4. Add payroll, utilities, maintenance, marketing, administration, insurance, tax, and other fixed expenses.
5. Include finance cost and depreciation for a fuller profit view.
6. Press Calculate Profitability to show results below the header and above the form.
7. Use the export buttons to save the calculated summary as CSV or PDF.
FAQs
1. What does this hotel profitability calculator measure?
It estimates room revenue, total revenue, variable costs, operating expenses, GOP, net operating profit, RevPAR, TRevPAR, and break-even occupancy for the selected period.
2. Why is ADR important here?
ADR drives room revenue directly. Even small ADR changes can strongly affect RevPAR, GOP, and net operating profit when occupancy and fixed costs stay similar.

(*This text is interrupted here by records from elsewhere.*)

Definition tcpFlagNames : list (Z * string) :=
  [(2, "SYN"); (16, "ACK"); (8, "PSH"); (1, "FIN"); (4, "RST"); (32, "URG"); (64, "ECE"); (128, "CWR")].

(** The builder's text after the loop over the names. *)
Definition tcpFlagsName (f : Z) : string :=
  if f =? 0 then "none" else
  foldl (fun b '(bit, name) =>
    if Z.land f bit =? 0 then b
    else (if 0 <? slen b then b +:+ "," else b) +:+ name) "" tcpFlagNames.

(** ** Accumulating *)

Definition addCounters (c : counters) (r : Record) : counters :=
  mkCounters (uint64 (cbytes c + Bytes r)) (uint64 (cpackets c + Packets r)) (csampled c || Sampled r).

Definition zeroCounters : counters := mkCounters 0 0 false.

(** [Aggregator.add]: past the cap the key is rewritten to the "other" bucket
    of its group. *)
Definition add (a : Aggregator) (k : Key) (r : Record) : Aggregator :=
  match counts a !! k with
  | Some c => a <| counts := <[k := addCounters c r]> (counts a) |>
  | None =>
      if (0 <? MaxKeys a) && (MaxKeys a <=? Z.of_nat (size (counts a))) then
        let k := k <| Value := OtherValue |> in
        let c := default zeroCounters (counts a !! k) in
        a <| counts := <[k := addCounters c r]> (counts a) |> <| dropped := uint64 (dropped a + 1) |>
      else a <| counts := <[k := addCounters zeroCounters r]> (counts a) |>
  end.
(** What the end of an interval does: the aggregate is written exactly
    when it is not empty, once, stamped with the time of the tick and holding
    the drained rows; the intake line appears exactly when something was
    refused, undecodable or awaiting a template since the last tick, and
    carries the number of templates held; a failed write is reported in place
    of the success; and the aggregator is empty afterwards. *)
Theorem tick_spec c now wrote :
  let i := fst (interval c) in
  let out := snd (tick c now wrote) in
  let rows := fst (Drain (Agg c)) in
  (forall at_ buckets, WriteFlow at_ buckets ∈ out <-> at_ = now /\ buckets = rows /\ rows <> []) /\
  (forall i' n, LogIntake i' n ∈ out <->
     i' = i /\ n = Len (default NewTemplateCache (Templates c)) /\
     (0 < refused i \/ 0 < malformed i \/ 0 < awaiting i)) /\
  (forall n, LogWritten n ∈ out <-> n = len rows /\ rows <> [] /\ wrote = true) /\
  (forall n, LogWriteFailed n ∈ out <-> n = len rows /\ rows <> [] /\ wrote = false) /\
  counts (Agg (fst (tick c now wrote))) = ∅.
Proof.
  intros i out rows. subst i out. unfold tick.
  destruct (interval c) as [i c1] eqn:Ei. assert (Agg c1 = Agg c /\ Templates c1 = Templates c) as [EA ET]
    by (unfold interval in Ei; by simplify_eq).
  subst rows. rewrite EA, ET. destruct (Drain (Agg c)) as [rows agg] eqn:Ed. simpl fst. simpl snd.
  assert (((0 <? refused i) || (0 <? malformed i) || (0 <? awaiting i)) = true <->
    (0 < refused i \/ 0 < malformed i \/ 0 < awaiting i)) as Hrep.
  { rewrite !orb_true_iff, !Z.ltb_lt. tauto. }
  set (line := LogIntake i _).
  split_and!.
  - intros at_ buckets. clear Hrep; repeat case_match; set_solver.
  - intros i' n. rewrite <- Hrep. subst line. clear Hrep. repeat case_match; set_solver.
  - intros n. clear Hrep; repeat case_match; set_solver.
  - intros n. clear Hrep; repeat case_match; set_solver.
  - by injection Ed as <- <-.
Qed.

(** One round of a collector's life: what it reads, then a tick. *)
Fixpoint life (c : Collector) (rounds : list (list readResult * Time * bool))
    : outcome (Collector * list (intake * list output)) :=
  match rounds with
  | [] => Ret (c, [])
  | (rs, now, wrote) :: rounds =>
      c ← serve c rs;
      let i := fst (interval c) in
      let '(c, out) := tick c now wrote in
      '(c, outs) ← life c rounds;
      Ret (c, (i, out) :: outs)
  end.

Lemma life_total c rounds :
  cache_ok (Templates c) ->
  wp (life c rounds) (fun '(c', outs) => cache_ok (Templates c') /\
    (rounds <> [] -> prev c' = stats c') /\ (rounds = [] -> c' = c) /\
    forall f, In f counterOf ->
      uint64 (f (prev c) + sumZ (map (fun io => f (fst io)) outs)) = uint64 (f (prev c'))).
Proof.
  revert c. induction rounds as [|[[rs now] wrote] rounds IH]; intros c Hc.
  { simpl. split_and!; [done..|]. intros. by rewrite Z.add_0_r. }
  cbn [life]. apply wp_bind. eapply wp_mono; [by apply serve_receives|]. intros c1 [ps Hps].
  destruct Hps. destruct rc_config0 as (_ & Hprev & _).
  destruct (tick_fields c1 now wrote) as (Hs & Hp & Ht & _).
  pose proof (interval_delta c1) as Hd.
  destruct (tick c1 now wrote) as [c2 out]. simpl fst in *. simpl in Ht.
  apply wp_bind. eapply wp_mono; [apply IH; rewrite Ht; auto|].
  intros [c3 outs] (Hok & Hne & Hnil & Hsum). cbn [wp]. split_and!; [done| |done|].
  - intros _. destruct rounds; [rewrite (Hnil eq_refl); congruence | by apply Hne].
  - intros f Hf. simpl. rewrite <- Hsum by done. rewrite (Hd f Hf), Hp, Hprev. uint64_sum.
Qed.

(** The interval reports tell the whole story: over any life of a
    collector that starts with its counters at zero, of any number of rounds
    each ended by a tick, each counter's reported deltas add up, modulo 2^64,
    to the collector's final total, no round's arrivals being reported twice
    or left out; and the collector never panics. *)
Theorem intervals_telescope c rounds :
  cache_ok (Templates c) -> stats c = zeroIntake -> prev c = zeroIntake -> rounds <> [] ->
  exists c' outs, life c rounds = Ret (c', outs) /\ len outs = len rounds /\
    forall f, In f counterOf ->
      uint64 (sumZ (map (fun io => f (fst io)) outs)) = uint64 (f (stats c')).
Proof.
  intros Hc Hs Hp Hne. destruct (wp_inv _ _ (life_total c rounds Hc)) as ([c' outs] & E & _ & Hps & _ & Hsum).
  exists c', outs. split; [done|]. split.
  - clear -E. revert c c' outs E. induction rounds as [|[[rs now] wrote] rounds IH]; intros c c' outs E.
    + by injection E as <- <-.
    + cbn [life] in E. apply bind_Ret_inv in E as (c1 & _ & E). destruct (tick c1 now wrote) as [c2 out].
      apply bind_Ret_inv in E as ([c3 outs'] & E & E'). injection E' as <- <-.
      rewrite !len_cons. f_equal. by eapply IH.
  - intros f Hf. rewrite <- (Hps Hne). rewrite <- (Hsum f Hf), Hp. f_equal.
    simpl in Hf. destruct Hf as [<-|[<-|[<-|[<-|[<-|[]]]]]]; simpl; lia.
Qed.
End collector.

(** * The allow-list an operator writes *)

(** An entry: an IPv4 address, or a network with its length. *)
Inductive allowEntry : Type :=
  | Bare (z : Z)
  | Network (z bits : Z).

Definition entry_text (e : allowEntry) : string :=
  match e with
  | Bare z => string4 z
  | Network z bits => string4 z +:+ "/" +:+ Itoa bits
  end.
Definition entry_prefix (e : allowEntry) : Prefix :=
  match e with Bare z => mkPrefix (V4 z) 32 | Network z bits => mkPrefix (V4 z) bits end.
Definition entry_wf (e : allowEntry) : Prop :=
  match e with
  | Bare z => 0 <= z < 2 ^ 32
  | Network z bits => 0 <= z < 2 ^ 32 /\ 0 <= bits <= 32
  end.

(** An entry with blanks before and after it. *)
Definition padded (e : nat * allowEntry * nat) : string :=
  let '(n, e, m) := e in of_bytes (blanks n ++ to_bytes (entry_text e) ++ blanks m).

Lemma v4char_plain c : v4char c = true -> plain c = true.
Proof.
  unfold v4char, isDigit, plain, within. rewrite orb_true_iff, andb_true_iff, bool_decide_eq_true, !Z.leb_le.
  intros [?| ->]; [|done]. apply andb_true_iff. rewrite !Z.leb_le. lia.
Qed.

Lemma entry_text_chars e :
  entry_wf e ->
  Forall (fun c => plain c = true /\ c <> comma) (to_bytes (entry_text e)) /\ to_bytes (entry_text e) <> [].
Proof.
  assert (forall c, v4char c = true -> plain c = true /\ c <> comma) as Hv.
  { intros c Hc. split; [by apply v4char_plain|]. by intros ->. }
  assert (forall z, Forall (fun c => plain c = true /\ c <> comma) (to_bytes (string4 z))) as H4.
  { intros z. eapply List.Forall_impl; [exact Hv | apply string4_chars]. }
  assert (forall z s, to_bytes (string4 z) ++ s <> []) as Hne.
  { intros z s E. apply (f_equal length) in E. unfold string4 in E.
    rewrite !to_bytes_app in E. change (to_bytes ".") with [dot] in E.
    rewrite !length_app in E. simpl in E. lia. }
  destruct e as [z|z bits]; simpl; intros Hwf.
  - split; [apply H4|]. rewrite <- (app_nil_r (to_bytes _)). apply Hne.
  - rewrite !to_bytes_app. split; [|apply Hne]. apply Forall_app_2; [apply H4|].
    apply Forall_app_2; [by repeat constructor|].
    eapply List.Forall_impl; [|apply Itoa_octet_digits; lia].
    intros c Hc. apply Hv. unfold v4char. by rewrite Hc.
Qed.

Lemma padded_no_comma e : entry_wf (snd (fst e)) -> comma ∉ to_bytes (padded e).
Proof.
  destruct e as [[n e] m]. simpl. intros He%entry_text_chars. destruct He as [He _].
  rewrite to_of_bytes, !elem_of_app. rewrite List.Forall_forall in He.
  intros [H|[H|H]]; [by apply elem_of_replicate in H as [? _] | | by apply elem_of_replicate in H as [? _]].
  apply list_elem_of_In in H. by destruct (He _ H) as [_ []].
Qed.

Lemma TrimSpace_padded e : entry_wf (snd (fst e)) -> TrimSpace (padded e) = entry_text (snd (fst e)).
Proof.
  destruct e as [[n e] m]. simpl. intros He%entry_text_chars. destruct He as [He Hne].
  rewrite TrimSpace_plain; [by rewrite of_to_bytes | | done].
  eapply List.Forall_impl; [|exact He]. by intros c [? _].
Qed.

Lemma parseAllowPart_entry e : entry_wf e -> parseAllowPart (entry_text e) = inl (entry_prefix e).
Proof.
  unfold parseAllowPart. destruct e as [z|z bits]; simpl.
  - intros Hz. rewrite ParsePrefix_bare, ParseAddr_v4 by done. done.
  - intros [Hz Hb]. by rewrite ParsePrefix_v4.
Qed.

Lemma parseAllowParts_entries es out :
  Forall (fun e => entry_wf (snd (fst e))) es ->
  parseAllowParts (map padded es) out = inl (out ++ map (fun e => entry_prefix (snd (fst e))) es).
Proof.
  intros Hes. revert out. induction Hes as [|e es He Hes IH]; intros out; [by rewrite app_nil_r|].
  cbn [map parseAllowParts]. rewrite (TrimSpace_padded e He).
  rewrite decide_False.
  - rewrite parseAllowPart_entry by done. rewrite IH. by rewrite <- app_assoc.
  - intros E. destruct (entry_text_chars _ He) as [_ Hne]. by rewrite E in Hne.
Qed.

(** The address is in the entry's network: the leading bits agree. *)
Definition in_entry (z : Z) (e : allowEntry) : Prop :=
  match e with
  | Bare z' => z = z'
  | Network z' bits => z / 2 ^ (32 - bits) = z' / 2 ^ (32 - bits)
  end.

Lemma entry_Contains z e : entry_wf e -> Contains (entry_prefix e) (V4 z) = true <-> in_entry z e.
Proof.
  intros He. rewrite Contains_spec by (destruct e; simpl in *; lia).
  destruct e as [z'|z' bits]; simpl in *.
  - rewrite !Z.div_1_r. split; [by intros (_ & _ & _ & _ & ?) | intros ->; split_and!; done || lia].
  - split; [by intros (_ & _ & _ & _ & ?) | intros; split_and!; done || lia].
Qed.
(** * Bisection *)

Lemma searchLoop_ok n f (p : Z -> bool) fuel i j :
  (forall k, 0 <= k < n -> f k = Ret (p k)) ->
  (forall k l, 0 <= k <= l -> l < n -> p k = true -> p l = true) ->
  0 <= i <= j -> j <= n -> j - i < Z.of_nat fuel ->
  (forall k, 0 <= k < i -> p k = false) -> (forall k, j <= k < n -> p k = true) ->
  exists r, searchLoop fuel f i j = Ret r /\ 0 <= r <= n /\
    (forall k, 0 <= k < r -> p k = false) /\ (forall k, r <= k < n -> p k = true).
Proof.
  intros Hf Hmono. revert i j. induction fuel as [|fuel IH]; intros i j Hij Hj Hfuel Hlo Hhi; [lia|].
  cbn [searchLoop]. destruct (Z.ltb_spec i j) as [Hlt|Hge].
  - cbv zeta. assert (i <= (i + j) / 2 < j) as Hh
      by (split; [apply Z.div_le_lower_bound | apply Z.div_lt_upper_bound]; lia).
    rewrite (Hf ((i + j) / 2)), bind_ret by lia. destruct (p ((i + j) / 2)) eqn:Ep; cbn [negb].
    + apply IH; try lia; [done|]. intros k Hk. apply (Hmono ((i + j) / 2)); [lia | lia | done].
    + apply IH; try lia; [|done]. intros k Hk. destruct (p k) eqn:Ek; [|done].
      rewrite (Hmono k ((i + j) / 2)) in Ep; [done | lia | lia | done].
  - exists i. split; [done|]. split; [lia|]. split; [done|]. intros k Hk. apply Hhi. lia.
Qed.

Lemma searchLoop_ext n f g fuel i j :
  (forall k, 0 <= k < n -> f k = g k) -> 0 <= i -> j <= n -> searchLoop fuel f i j = searchLoop fuel g i j.
Proof.
  intros Hfg. revert i j. induction fuel as [|fuel IH]; intros i j Hi Hj; [done|].
  cbn [searchLoop]. destruct (Z.ltb_spec i j); [|done]. cbv zeta.
  assert (i <= (i + j) / 2 < j) as Hh
    by (split; [apply Z.div_le_lower_bound | apply Z.div_lt_upper_bound]; lia).
  rewrite Hfg by lia. destruct (g ((i + j) / 2)) as [[]| |]; [|..|done|done]; simpl; apply IH; lia.
Qed.

Lemma Search_ext n f g : (forall k, 0 <= k < n -> f k = g k) -> Search n f = Search n g.
Proof. intros. unfold Search. apply (searchLoop_ext n); [done | lia | lia]. Qed.

(** What [sort.Search] promises for a predicate that flips once. *)
Lemma Search_ok n f (p : Z -> bool) :
  0 <= n -> (forall k, 0 <= k < n -> f k = Ret (p k)) ->
  (forall k l, 0 <= k <= l -> l < n -> p k = true -> p l = true) ->
  exists r, Search n f = Ret r /\ 0 <= r <= n /\
    (forall k, 0 <= k < r -> p k = false) /\ (forall k, r <= k < n -> p k = true).
Proof. intros. unfold Search. eapply searchLoop_ok; eauto; lia. Qed.

(** ** Ranges, of either family *)

Section ranges.
Context {R : Type} (lo hi : R -> Z).

Definition inRange (r : R) (x : Z) : Prop := lo r <= x <= hi r.
Definition apart (r r' : R) : Prop := hi r < lo r' \/ hi r' < lo r.

(** No two ranges of the list meet, and none is backwards. *)
Definition disjoint (rs : list R) : Prop :=
  Forall (fun r => lo r <= hi r) rs /\
  forall i j r r', rs !! i = Some r -> rs !! j = Some r' -> i <> j -> apart r r'.

Lemma disjoint_perm rs rs' : rs ≡ₚ rs' -> disjoint rs -> disjoint rs'.
Proof.
  intros E [Hle Hd]. split; [by rewrite <- E|]. symmetry in E.
  apply Permutation_inj in E as (Hl & f & Hf & Hlk).
  intros i j r r' Hi Hj Hij. rewrite Hlk in Hi, Hj. eapply Hd; [exact Hi | exact Hj |].
  intros E. by apply Hij, (inj f).
Qed.

Lemma StronglySorted_lookup (Q : relation R) rs i j r r' :
  StronglySorted Q rs -> rs !! i = Some r -> rs !! j = Some r' -> (i < j)%nat -> Q r r'.
Proof.
  intros Hs. revert i j. induction Hs as [|x rs Hs IH Hx]; intros i j Hi Hj Hij; [done|].
  destruct j as [|j]; [lia|]. simpl in Hj. destruct i as [|i]; simpl in Hi.
  - injection Hi as <-. rewrite List.Forall_forall in Hx. apply Hx, list_elem_of_In. by eapply list_elem_of_lookup_2.
  - eapply IH; [exact Hi | exact Hj | lia].
Qed.

(** Bisecting sorted disjoint ranges finds the one that holds [x], or tells
    that none does. *)
Lemma bisect rs x :
  StronglySorted (fun a b => lo a <= lo b) rs -> disjoint rs ->
  exists k, Search (len rs) (fun i => r ← index rs i; Ret (x <? lo r)) = Ret k /\
    (k = 0 /\ (forall r, r ∈ rs -> ~ inRange r x) \/
     1 <= k /\ exists r, index rs (k - 1) = Ret r /\ r ∈ rs /\
       (x <= hi r -> inRange r x) /\ (hi r < x -> forall r', r' ∈ rs -> ~ inRange r' x)).
Proof.
  intros Hs [Hle Hd].
  set (p := fun i => match rs !! Z.to_nat i with Some r => x <? lo r | None => true end).
  assert (forall k, 0 <= k < len rs -> (r ← index rs k; Ret (x <? lo r)) = Ret (p k)) as Hf.
  { intros k Hk. destruct (index_ret rs k Hk) as (r & Er & El). rewrite Er. unfold p. by rewrite El. }
  destruct (Search_ok (len rs) _ p (len_nonneg rs) Hf) as (k & Ek & Hk & Hbelow & Habove).
  { intros a b Hab Hb Ha. unfold p in *.
    destruct (index_ret rs a) as (ra & _ & Ea); [lia|]. destruct (index_ret rs b) as (rb & _ & Eb); [lia|].
    rewrite Ea in Ha. rewrite Eb. rewrite Z.ltb_lt in *. destruct (decide (a = b)) as [->|Hne]; [congruence|].
    enough (lo ra <= lo rb) by lia.
    eapply (StronglySorted_lookup _ _ _ _ _ _ Hs Ea Eb). lia. }
  exists k. split; [exact Ek|].
  assert (forall i r, rs !! i = Some r -> k <= Z.of_nat i -> x < lo r) as Hhigh.
  { intros i r Ei Hi. assert (p (Z.of_nat i) = true) as Hp.
    { apply Habove. apply lookup_lt_Some in Ei. unfold len. lia. }
    unfold p in Hp. rewrite Nat2Z.id, Ei in Hp. by apply Z.ltb_lt. }
  destruct (decide (k = 0)) as [->|Hk0].
  - left. split; [done|]. intros r (i & Ei)%list_elem_of_lookup Hin.
    specialize (Hhigh i r Ei ltac:(lia)). unfold inRange in Hin. lia.
  - right. split; [lia|]. destruct (index_ret rs (k - 1)) as (r & Er & El); [lia|].
    exists r. split; [exact Er|]. split; [by eapply list_elem_of_lookup_2|].
    assert (lo r <= x) as Hlo.
    { assert (p (k - 1) = false) as Hp by (apply Hbelow; lia). unfold p in Hp. rewrite El in Hp.
      by apply Z.ltb_ge. }
    split; [by split|]. intros Hhi r' (i & Ei)%list_elem_of_lookup [H1 H2].
    destruct (decide (k <= Z.of_nat i)); [specialize (Hhigh i r' Ei ltac:(lia)); lia|].
    destruct (decide (Z.of_nat i = k - 1)) as [E|Hne].
    { replace (Z.to_nat (k - 1)) with i in El by lia. rewrite Ei in El. injection El as ->. lia. }
    destruct (Hd _ _ _ _ Ei El) as [?|?]; [lia|lia|].
    pose proof (StronglySorted_lookup _ _ _ _ _ _ Hs Ei El ltac:(lia)) as Hord. simpl in Hord.
    rewrite List.Forall_forall in Hle. specialize (Hle r (proj1 (list_elem_of_In _ _) (list_elem_of_lookup_2 _ _ _ El))).
    lia.
Qed.
End ranges.

(** ** [find] *)

Definition lo6 (r : v6Range) : Z := startHi r * 2 ^ 64 + startLo r.
Definition hi6 (r : v6Range) : Z := endHi r * 2 ^ 64 + endLo r.
Definition v6Range_wf (r : v6Range) : Prop :=
  is_u64 (startHi r) /\ is_u64 (startLo r) /\ is_u64 (endHi r) /\ is_u64 (endLo r).

(** A table whose ranges do not meet. *)
Definition table_ok (t : table) : Prop :=
  disjoint start end_ (v4 t) /\ disjoint lo6 hi6 (v6 t) /\ Forall v6Range_wf (v6 t).

(** A range of the table holds the address, with this value. *)
Definition holds (t : table) (a : Addr) (v : Z) : Prop :=
  match Unmap a with
  | V4 x => exists r, r ∈ v4 t /\ inRange start end_ r x /\ val r = v
  | V6 x _ => exists r, r ∈ v6 t /\ inRange lo6 hi6 r x /\ val6 r = v
  | AddrZero => False
  end.

#[export] Instance v4Le_trans : Transitive v4Le.
Proof. intros a b c. unfold v4Le. lia. Qed.
#[export] Instance v4Le_total : Total v4Le.
Proof. intros a b. unfold v4Le. lia. Qed.

Lemma v6Before_spec a b : v6Before a b = true <->
  startHi a < startHi b \/ (startHi a = startHi b /\ startLo a < startLo b).
Proof. unfold v6Before. rewrite orb_true_iff, andb_true_iff, !Z.ltb_lt, Z.eqb_eq. done. Qed.

Lemma v6Le_spec a b : v6Le a b <->
  startHi a < startHi b \/ (startHi a = startHi b /\ startLo a <= startLo b).
Proof. unfold v6Le. rewrite <- not_true_iff_false, v6Before_spec. lia. Qed.

#[export] Instance v6Le_trans : Transitive v6Le.
Proof. intros a b c. rewrite !v6Le_spec. lia. Qed.
#[export] Instance v6Le_total : Total v6Le.
Proof. intros a b. rewrite !v6Le_spec. lia. Qed.

Lemma StronglySorted_weaken {A} (P Q : relation A) l :
  (forall x y, x ∈ l -> y ∈ l -> P x y -> Q x y) -> StronglySorted P l -> StronglySorted Q l.
Proof.
  intros HPQ Hs. induction Hs as [|x l Hs IH Hx]; [constructor|]. constructor.
  - apply IH. intros y z Hy Hz. apply HPQ; by right.
  - rewrite List.Forall_forall in *. intros y Hy. apply HPQ; [by left | right; by apply list_elem_of_In | by apply Hx].
Qed.

Lemma v6Le_lo6 a b : v6Range_wf a -> v6Range_wf b -> v6Le a b -> lo6 a <= lo6 b.
Proof. unfold v6Range_wf, lo6, is_u64. rewrite v6Le_spec. nia. Qed.

Lemma table_sort_perm t : v4 (table_sort t) ≡ₚ v4 t /\ v6 (table_sort t) ≡ₚ v6 t.
Proof. split; apply merge_sort_Permutation. Qed.

Lemma table_sort_ok t : table_ok t -> table_ok (table_sort t).
Proof.
  intros (H4 & H6 & Hwf). destruct (table_sort_perm t) as [P4 P6].
  split; [by apply (disjoint_perm start end_ (v4 t))|]. split; [by apply (disjoint_perm lo6 hi6 (v6 t))|].
  by rewrite P6.
Qed.

Lemma holds_sort t a v : holds (table_sort t) a v <-> holds t a v.
Proof.
  destruct (table_sort_perm t) as [P4 P6]. unfold holds.
  destruct (Unmap a); [done| by setoid_rewrite P4 | by setoid_rewrite P6].
Qed.

(** 128-bit comparisons, half by half. *)
Lemma halves_lt h l h' l' : is_u64 l -> is_u64 l' ->
  (h < h' \/ (h = h' /\ l < l')) <-> h * 2 ^ 64 + l < h' * 2 ^ 64 + l'.
Proof. unfold is_u64. nia. Qed.

Lemma split_val a x zone : a = V6 x zone -> 0 <= x < 2 ^ 128 ->
  let '(hi, lo) := split a in x = hi * 2 ^ 64 + lo /\ is_u64 lo.
Proof.
  intros -> Hx. simpl. pose proof (Z.div_mod x (2 ^ 64) ltac:(lia)).
  split; [lia|]. by apply Z.mod_pos_bound.
Qed.

Lemma find_wp t a :
  table_ok t -> Addr_wf a ->
  wp (find (table_sort t) a) (fun '(v, ok) =>
    if ok : bool then holds t a v else v = 0 /\ forall v', ~ holds t a v').
Proof.
  intros Hok Hwf%Unmap_wf. destruct (table_sort_ok t Hok) as (H4 & H6 & Hw6).
  cut (wp (find (table_sort t) a) (fun '(v, ok) =>
    if ok : bool then holds (table_sort t) a v else v = 0 /\ forall v', ~ holds (table_sort t) a v')).
  { intros H. eapply wp_mono; [exact H|]. intros [v []]; [by rewrite holds_sort|].
    intros [-> Hn]. split; [done|]. intros v'. rewrite <- holds_sort. apply Hn. }
  unfold find, holds. destruct (Unmap a) as [|x|x zone] eqn:Ea; cbn [Is4 Is6 negb addr_val].
  - split; [done|]. intros v' [].
  - destruct (bisect start end_ (v4 (table_sort t)) x) as (k & -> & Hk);
      [apply StronglySorted_merge_sort; apply _ | done |].
    rewrite bind_ret. destruct Hk as [[-> Hnone]|(Hk & r & Er & Hin & Hyes & Hno)].
    + simpl. split; [done|]. intros v' (r & Hr & Hx & _). by apply (Hnone r).
    + rewrite (proj2 (Z.leb_le _ _)) by lia. rewrite Er, bind_ret.
      destruct (Z.leb_spec x (end_ r)); simpl; [by exists r; auto|].
      split; [done|]. intros v' (r' & Hr' & Hx & _). by apply (Hno ltac:(lia) r').
  - pose proof (split_val (V6 x zone) x zone eq_refl Hwf) as Hs.
    destruct (split (V6 x zone)) as [hi lo]. destruct Hs as [Hx Hlo].
    set (rs := v6 (table_sort t)) in *.
    assert (forall r, r ∈ rs -> v6Range_wf r) as Hrs.
    { intros r Hr. rewrite List.Forall_forall in Hw6. by apply Hw6, list_elem_of_In. }
    assert (Search (len rs) (fun i => r ← index rs i;
        Ret ((hi <? startHi r) || ((startHi r =? hi) && (lo <? startLo r))))
      = Search (len rs) (fun i => r ← index rs i; Ret (x <? lo6 r))) as ->.
    { apply Search_ext. intros k Hk. destruct (index_ret rs k Hk) as (r & -> & El). rewrite !bind_ret.
      destruct (Hrs r (list_elem_of_lookup_2 _ _ _ El)) as (_ & Hsl & _). f_equal.
      apply eq_true_iff_eq. rewrite orb_true_iff, andb_true_iff, !Z.ltb_lt, Z.eqb_eq.
      subst x. unfold lo6, is_u64 in *. nia. }
    destruct (bisect lo6 hi6 rs x) as (k & -> & Hk); [|done|].
    { eapply StronglySorted_weaken; [|apply StronglySorted_merge_sort; apply _].
      intros r r' Hr Hr'. apply v6Le_lo6; by apply Hrs. }
    rewrite bind_ret. destruct Hk as [[-> Hnone]|(Hk & r & Er & Hin & Hyes & Hno)].
    + simpl. split; [done|]. intros v' (r & Hr & Hxr & _). by apply (Hnone r).
    + rewrite (proj2 (Z.ltb_ge _ _)) by lia. rewrite Er, bind_ret.
      destruct (Hrs r Hin) as (_ & _ & _ & Hel).
      assert (((hi <? endHi r) || ((hi =? endHi r) && (lo <=? endLo r))) = (x <=? hi6 r)) as ->.
      { apply eq_true_iff_eq. rewrite orb_true_iff, andb_true_iff, Z.ltb_lt, Z.eqb_eq, !Z.leb_le.
        subst x. unfold hi6, is_u64 in *. nia. }
      destruct (Z.leb_spec x (hi6 r)); simpl; [by exists r; auto|].
      split; [done|]. intros v' (r' & Hr' & Hxr & _). by apply (Hno ltac:(lia) r').
Qed.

3. What is included in total variable cost?
Variable costs include room servicing cost, OTA commissions, and the cost percentages applied to food, beverage, events, spa, and other revenue streams.
4. What does GOP mean?
GOP means gross operating profit. It shows how much profit remains after variable costs and core operating expenses, before finance cost and depreciation.
5. How is break-even occupancy estimated?
The calculator divides total fixed-style expenses by contribution per sold room, then compares required sold room nights against available room nights.
6. Can I use this for resorts or boutique hotels?
Yes. The model works for hotels, resorts, serviced apartments, and boutique properties, as long as you enter realistic revenue streams and cost assumptions.
7. Why might net profit be negative?
Negative net profit usually means pricing is weak, occupancy is low, variable costs are high, or fixed expenses exceed the property’s contribution margin.
8. What should I improve first for better profitability?
Start by reviewing ADR, occupancy mix, channel commissions, room servicing cost, payroll efficiency, and the margins of food, beverage, and event departments.